[Stored data]
::::::

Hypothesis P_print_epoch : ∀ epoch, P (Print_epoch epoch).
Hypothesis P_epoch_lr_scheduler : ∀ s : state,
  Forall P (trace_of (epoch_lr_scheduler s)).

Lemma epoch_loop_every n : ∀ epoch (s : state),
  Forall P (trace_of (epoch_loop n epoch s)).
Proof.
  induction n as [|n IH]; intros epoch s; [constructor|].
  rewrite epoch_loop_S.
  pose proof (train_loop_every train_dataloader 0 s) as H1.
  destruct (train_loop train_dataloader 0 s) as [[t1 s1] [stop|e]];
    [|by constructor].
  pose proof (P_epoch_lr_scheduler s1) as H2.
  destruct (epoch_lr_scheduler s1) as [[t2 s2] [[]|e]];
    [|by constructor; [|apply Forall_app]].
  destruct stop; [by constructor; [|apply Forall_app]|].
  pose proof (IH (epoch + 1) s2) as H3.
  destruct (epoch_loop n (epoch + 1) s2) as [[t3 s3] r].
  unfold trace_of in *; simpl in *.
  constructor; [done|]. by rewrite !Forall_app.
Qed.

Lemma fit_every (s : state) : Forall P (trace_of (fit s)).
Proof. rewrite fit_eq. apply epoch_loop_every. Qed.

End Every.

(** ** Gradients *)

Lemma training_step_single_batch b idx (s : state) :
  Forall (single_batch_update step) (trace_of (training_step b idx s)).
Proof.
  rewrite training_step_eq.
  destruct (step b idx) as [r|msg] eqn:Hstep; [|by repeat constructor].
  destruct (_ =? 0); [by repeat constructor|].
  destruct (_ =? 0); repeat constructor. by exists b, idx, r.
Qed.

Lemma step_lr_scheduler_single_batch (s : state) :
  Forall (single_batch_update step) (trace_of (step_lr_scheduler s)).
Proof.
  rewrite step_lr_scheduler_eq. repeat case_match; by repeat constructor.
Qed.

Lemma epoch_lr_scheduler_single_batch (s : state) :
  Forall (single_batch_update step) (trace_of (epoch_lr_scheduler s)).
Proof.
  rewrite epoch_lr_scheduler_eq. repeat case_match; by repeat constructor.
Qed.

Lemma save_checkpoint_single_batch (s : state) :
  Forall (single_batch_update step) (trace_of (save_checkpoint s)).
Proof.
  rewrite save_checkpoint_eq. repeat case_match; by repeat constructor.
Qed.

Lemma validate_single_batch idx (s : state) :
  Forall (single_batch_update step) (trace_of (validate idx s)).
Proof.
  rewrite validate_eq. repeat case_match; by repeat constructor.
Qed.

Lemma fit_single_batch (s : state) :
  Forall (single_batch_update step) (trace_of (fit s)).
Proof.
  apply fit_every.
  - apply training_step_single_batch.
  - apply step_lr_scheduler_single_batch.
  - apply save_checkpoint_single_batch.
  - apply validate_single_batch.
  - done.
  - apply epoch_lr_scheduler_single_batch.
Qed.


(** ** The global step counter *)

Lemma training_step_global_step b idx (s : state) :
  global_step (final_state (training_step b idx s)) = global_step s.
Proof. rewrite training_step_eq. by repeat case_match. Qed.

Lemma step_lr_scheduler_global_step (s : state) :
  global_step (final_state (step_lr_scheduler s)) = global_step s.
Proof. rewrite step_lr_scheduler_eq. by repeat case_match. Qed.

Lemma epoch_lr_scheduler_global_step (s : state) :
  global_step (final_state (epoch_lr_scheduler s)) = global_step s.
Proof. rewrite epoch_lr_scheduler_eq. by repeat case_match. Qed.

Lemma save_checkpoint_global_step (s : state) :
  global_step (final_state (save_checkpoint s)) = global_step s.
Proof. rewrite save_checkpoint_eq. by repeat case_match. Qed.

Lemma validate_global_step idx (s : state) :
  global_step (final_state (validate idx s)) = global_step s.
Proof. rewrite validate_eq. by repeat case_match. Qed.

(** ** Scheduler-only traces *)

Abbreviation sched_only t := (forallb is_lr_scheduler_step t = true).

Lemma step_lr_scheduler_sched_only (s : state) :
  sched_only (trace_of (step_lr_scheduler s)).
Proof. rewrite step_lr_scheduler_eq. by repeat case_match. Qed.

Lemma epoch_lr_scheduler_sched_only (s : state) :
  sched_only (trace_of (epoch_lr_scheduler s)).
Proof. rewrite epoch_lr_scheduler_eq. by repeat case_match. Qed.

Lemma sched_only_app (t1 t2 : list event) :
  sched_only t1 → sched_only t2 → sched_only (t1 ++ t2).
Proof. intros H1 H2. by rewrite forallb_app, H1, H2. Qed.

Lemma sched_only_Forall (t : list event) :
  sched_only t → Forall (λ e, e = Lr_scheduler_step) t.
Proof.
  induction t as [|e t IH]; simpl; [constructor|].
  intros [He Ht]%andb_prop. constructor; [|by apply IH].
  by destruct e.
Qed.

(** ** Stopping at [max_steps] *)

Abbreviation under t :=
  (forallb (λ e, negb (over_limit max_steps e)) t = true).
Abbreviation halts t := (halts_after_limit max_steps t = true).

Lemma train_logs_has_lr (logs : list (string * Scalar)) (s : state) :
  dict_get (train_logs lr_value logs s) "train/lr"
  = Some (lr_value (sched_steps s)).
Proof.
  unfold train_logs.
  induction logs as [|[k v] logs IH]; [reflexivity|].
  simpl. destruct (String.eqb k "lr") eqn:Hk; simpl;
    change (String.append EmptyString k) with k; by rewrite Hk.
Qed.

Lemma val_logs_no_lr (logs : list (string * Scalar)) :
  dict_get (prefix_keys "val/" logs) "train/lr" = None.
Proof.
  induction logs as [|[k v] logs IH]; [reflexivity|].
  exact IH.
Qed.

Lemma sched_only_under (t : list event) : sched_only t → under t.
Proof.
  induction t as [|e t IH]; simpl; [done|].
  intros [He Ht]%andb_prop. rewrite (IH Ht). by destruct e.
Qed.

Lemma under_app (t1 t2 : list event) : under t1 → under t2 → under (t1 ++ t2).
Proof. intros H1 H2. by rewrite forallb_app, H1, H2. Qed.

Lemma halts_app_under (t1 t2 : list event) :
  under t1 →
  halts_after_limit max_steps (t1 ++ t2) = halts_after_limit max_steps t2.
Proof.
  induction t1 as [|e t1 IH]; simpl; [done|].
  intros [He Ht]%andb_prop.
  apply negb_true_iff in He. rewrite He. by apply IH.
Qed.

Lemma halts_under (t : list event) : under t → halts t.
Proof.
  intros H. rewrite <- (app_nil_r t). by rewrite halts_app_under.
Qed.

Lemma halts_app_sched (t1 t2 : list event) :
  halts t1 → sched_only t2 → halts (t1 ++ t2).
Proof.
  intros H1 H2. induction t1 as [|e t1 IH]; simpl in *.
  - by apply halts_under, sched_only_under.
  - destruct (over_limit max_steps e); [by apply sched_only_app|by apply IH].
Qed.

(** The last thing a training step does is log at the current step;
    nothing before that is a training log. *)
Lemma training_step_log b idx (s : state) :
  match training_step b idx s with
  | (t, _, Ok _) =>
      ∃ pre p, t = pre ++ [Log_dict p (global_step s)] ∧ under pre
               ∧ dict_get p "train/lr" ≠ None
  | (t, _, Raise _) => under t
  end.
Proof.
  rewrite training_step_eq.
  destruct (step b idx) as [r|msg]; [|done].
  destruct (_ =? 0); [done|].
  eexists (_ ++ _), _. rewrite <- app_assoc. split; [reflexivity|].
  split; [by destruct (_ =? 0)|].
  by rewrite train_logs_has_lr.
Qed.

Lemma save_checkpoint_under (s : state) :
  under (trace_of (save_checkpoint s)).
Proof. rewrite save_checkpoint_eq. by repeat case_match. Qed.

::::::

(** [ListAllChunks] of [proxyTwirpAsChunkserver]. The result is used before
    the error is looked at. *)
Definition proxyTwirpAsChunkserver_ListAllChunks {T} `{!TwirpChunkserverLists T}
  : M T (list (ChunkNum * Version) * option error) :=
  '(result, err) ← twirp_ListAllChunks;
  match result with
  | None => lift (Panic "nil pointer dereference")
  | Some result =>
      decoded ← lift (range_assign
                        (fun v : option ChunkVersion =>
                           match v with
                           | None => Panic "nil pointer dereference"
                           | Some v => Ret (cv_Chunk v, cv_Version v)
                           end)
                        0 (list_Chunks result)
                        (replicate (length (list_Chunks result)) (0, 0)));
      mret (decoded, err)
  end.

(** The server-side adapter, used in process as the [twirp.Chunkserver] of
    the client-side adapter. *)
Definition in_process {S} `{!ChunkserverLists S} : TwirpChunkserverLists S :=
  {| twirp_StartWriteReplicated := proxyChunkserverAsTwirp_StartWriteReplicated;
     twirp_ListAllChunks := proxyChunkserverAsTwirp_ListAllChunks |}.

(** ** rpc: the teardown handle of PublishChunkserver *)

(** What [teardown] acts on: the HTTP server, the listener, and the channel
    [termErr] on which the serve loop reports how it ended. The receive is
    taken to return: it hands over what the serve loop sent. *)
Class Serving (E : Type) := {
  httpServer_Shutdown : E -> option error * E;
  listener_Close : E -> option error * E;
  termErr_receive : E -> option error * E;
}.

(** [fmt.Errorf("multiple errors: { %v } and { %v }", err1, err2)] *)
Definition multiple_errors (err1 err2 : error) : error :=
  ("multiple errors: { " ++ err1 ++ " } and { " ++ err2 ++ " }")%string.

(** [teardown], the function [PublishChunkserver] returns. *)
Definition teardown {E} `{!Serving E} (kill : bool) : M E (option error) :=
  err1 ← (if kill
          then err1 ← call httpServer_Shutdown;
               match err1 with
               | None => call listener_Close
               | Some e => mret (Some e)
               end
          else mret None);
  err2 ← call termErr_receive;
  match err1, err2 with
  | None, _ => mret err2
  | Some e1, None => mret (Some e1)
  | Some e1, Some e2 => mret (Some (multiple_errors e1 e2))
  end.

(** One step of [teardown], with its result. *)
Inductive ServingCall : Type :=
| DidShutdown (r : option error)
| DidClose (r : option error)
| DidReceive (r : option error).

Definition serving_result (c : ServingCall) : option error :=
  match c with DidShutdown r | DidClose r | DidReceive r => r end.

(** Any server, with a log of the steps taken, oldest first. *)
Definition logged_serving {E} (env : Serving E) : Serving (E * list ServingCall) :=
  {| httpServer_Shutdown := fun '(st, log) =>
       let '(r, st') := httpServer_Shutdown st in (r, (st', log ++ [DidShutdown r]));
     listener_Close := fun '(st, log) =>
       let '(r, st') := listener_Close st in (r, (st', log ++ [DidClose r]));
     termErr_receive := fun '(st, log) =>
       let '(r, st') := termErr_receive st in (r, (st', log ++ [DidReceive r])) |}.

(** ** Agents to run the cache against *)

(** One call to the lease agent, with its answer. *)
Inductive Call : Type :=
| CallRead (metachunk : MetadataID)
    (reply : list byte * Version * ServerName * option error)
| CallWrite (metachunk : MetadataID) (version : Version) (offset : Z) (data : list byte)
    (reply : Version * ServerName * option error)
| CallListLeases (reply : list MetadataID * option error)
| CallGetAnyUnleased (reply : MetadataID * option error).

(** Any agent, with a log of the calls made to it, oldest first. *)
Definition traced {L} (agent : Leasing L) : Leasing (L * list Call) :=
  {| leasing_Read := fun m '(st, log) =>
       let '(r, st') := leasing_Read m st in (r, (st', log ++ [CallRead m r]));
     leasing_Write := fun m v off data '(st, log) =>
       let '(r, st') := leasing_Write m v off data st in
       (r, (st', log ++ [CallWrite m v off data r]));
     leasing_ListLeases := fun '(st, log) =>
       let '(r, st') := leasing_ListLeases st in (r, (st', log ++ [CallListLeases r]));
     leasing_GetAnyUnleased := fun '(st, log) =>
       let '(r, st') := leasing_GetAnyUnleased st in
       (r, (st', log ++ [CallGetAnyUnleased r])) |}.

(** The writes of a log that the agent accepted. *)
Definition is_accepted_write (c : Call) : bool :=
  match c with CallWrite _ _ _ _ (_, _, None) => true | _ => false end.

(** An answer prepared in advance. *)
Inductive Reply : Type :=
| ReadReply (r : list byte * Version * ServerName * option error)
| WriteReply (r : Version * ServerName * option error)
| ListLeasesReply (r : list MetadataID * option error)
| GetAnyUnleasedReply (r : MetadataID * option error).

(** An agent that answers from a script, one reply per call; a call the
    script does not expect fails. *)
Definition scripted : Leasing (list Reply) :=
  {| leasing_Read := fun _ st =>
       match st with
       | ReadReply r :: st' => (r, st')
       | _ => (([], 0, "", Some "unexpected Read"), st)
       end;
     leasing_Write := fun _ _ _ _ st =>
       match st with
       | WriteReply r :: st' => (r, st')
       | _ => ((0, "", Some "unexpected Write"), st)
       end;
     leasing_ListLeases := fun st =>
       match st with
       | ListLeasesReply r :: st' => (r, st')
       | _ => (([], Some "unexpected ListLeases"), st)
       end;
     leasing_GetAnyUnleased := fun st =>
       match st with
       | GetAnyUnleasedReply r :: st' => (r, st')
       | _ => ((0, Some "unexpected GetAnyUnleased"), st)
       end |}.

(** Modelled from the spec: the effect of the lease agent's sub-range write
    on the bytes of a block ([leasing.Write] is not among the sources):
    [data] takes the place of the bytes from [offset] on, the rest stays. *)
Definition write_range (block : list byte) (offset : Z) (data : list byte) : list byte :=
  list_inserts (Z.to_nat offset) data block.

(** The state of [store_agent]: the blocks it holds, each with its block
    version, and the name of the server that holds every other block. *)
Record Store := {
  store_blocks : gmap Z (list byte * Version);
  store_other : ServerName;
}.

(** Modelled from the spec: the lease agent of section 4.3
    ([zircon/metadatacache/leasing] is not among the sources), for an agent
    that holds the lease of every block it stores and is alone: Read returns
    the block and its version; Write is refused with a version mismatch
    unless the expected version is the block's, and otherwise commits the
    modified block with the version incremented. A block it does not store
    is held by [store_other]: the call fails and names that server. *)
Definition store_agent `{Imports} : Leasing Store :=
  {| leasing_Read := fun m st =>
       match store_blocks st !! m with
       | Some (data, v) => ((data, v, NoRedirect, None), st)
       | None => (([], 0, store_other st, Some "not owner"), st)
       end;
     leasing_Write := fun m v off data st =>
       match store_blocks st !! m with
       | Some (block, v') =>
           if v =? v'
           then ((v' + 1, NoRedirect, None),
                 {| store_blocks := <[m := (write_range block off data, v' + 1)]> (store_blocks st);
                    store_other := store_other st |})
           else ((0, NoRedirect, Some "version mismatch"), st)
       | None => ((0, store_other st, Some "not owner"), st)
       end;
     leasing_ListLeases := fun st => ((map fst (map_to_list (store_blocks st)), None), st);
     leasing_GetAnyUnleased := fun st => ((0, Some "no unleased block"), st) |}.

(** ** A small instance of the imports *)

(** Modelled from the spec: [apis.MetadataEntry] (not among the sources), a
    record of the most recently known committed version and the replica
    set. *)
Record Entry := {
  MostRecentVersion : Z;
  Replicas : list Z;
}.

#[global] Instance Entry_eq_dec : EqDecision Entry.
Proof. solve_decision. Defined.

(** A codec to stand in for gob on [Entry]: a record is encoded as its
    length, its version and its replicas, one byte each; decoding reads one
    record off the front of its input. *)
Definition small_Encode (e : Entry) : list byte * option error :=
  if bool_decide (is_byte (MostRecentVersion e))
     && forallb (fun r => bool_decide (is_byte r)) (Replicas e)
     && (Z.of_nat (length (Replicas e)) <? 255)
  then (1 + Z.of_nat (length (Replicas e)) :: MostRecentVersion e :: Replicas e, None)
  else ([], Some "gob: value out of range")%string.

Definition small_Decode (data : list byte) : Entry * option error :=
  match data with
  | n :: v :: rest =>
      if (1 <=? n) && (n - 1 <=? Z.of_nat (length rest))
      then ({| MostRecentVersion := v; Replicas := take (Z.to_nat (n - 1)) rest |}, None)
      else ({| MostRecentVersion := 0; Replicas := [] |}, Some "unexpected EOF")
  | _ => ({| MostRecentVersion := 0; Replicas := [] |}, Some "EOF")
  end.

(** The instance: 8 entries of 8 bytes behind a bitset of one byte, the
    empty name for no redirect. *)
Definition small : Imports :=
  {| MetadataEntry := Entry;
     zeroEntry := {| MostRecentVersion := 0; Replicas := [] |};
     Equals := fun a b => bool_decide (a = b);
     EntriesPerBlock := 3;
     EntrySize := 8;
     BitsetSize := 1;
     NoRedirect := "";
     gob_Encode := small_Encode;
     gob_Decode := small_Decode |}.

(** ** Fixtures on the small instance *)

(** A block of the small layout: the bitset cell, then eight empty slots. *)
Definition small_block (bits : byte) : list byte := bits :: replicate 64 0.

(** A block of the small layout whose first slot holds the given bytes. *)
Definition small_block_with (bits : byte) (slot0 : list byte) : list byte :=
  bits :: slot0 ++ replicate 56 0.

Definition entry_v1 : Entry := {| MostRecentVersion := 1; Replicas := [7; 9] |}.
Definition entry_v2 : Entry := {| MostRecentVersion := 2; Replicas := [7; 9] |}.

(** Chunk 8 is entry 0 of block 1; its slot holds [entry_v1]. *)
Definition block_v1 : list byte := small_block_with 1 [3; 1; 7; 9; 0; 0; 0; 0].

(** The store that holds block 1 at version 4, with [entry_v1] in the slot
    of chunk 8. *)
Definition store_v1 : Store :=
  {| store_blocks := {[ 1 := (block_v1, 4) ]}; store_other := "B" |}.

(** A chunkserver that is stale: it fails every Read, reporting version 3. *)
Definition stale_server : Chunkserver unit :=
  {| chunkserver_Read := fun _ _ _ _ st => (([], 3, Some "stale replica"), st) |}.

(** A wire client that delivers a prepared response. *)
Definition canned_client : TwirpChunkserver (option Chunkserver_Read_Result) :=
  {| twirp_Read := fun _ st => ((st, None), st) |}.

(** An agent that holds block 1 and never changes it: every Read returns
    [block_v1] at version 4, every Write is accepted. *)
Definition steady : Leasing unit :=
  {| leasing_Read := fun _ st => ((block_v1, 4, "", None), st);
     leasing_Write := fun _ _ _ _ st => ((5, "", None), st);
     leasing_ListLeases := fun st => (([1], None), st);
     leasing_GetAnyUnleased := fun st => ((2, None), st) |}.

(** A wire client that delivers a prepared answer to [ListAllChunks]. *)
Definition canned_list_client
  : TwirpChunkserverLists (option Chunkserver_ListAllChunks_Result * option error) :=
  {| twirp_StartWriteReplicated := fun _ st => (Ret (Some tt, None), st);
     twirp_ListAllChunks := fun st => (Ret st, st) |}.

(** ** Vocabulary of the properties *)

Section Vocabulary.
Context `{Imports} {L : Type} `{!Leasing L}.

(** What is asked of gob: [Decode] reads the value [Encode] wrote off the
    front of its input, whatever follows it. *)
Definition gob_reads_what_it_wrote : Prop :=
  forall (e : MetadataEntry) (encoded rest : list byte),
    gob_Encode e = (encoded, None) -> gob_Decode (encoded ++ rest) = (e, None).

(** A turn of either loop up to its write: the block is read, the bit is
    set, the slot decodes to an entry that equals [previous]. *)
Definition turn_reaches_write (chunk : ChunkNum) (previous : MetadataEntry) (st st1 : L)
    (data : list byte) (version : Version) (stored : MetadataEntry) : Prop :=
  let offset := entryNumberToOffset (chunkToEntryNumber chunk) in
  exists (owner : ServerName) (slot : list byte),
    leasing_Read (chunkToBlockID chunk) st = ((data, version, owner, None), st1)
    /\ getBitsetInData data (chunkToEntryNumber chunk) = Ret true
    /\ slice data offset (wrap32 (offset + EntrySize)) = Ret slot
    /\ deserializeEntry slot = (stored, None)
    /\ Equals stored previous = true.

::::::

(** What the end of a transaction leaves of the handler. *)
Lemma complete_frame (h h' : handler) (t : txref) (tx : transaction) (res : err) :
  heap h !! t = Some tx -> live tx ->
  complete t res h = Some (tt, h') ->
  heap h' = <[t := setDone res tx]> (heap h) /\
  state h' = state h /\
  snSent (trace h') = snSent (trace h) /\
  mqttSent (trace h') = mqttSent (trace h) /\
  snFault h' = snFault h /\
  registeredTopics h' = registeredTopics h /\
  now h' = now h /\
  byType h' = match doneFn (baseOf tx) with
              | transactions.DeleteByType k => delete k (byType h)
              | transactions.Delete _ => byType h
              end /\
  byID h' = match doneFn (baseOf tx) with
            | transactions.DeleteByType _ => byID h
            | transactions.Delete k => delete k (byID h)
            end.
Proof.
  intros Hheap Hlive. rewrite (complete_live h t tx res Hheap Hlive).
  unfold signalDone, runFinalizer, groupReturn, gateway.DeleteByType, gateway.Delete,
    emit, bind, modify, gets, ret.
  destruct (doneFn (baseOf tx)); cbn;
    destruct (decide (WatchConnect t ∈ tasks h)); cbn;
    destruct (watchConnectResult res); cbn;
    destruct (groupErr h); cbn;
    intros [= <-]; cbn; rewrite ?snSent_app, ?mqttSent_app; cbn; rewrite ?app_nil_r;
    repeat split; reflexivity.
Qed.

::::::

- _THE TASK_:
Every line of the records containing the word "MetadataID" must appear in the answer.

- _ANSWER SECTION_:
| CallRead (metachunk : MetadataID)
| CallWrite (metachunk : MetadataID) (version : Version) (offset : Z) (data : list byte)
| CallListLeases (reply : list MetadataID * option error)
| CallGetAnyUnleased (reply : MetadataID * option error).
| ListLeasesReply (r : list MetadataID * option error)
| GetAnyUnleasedReply (r : MetadataID * option error).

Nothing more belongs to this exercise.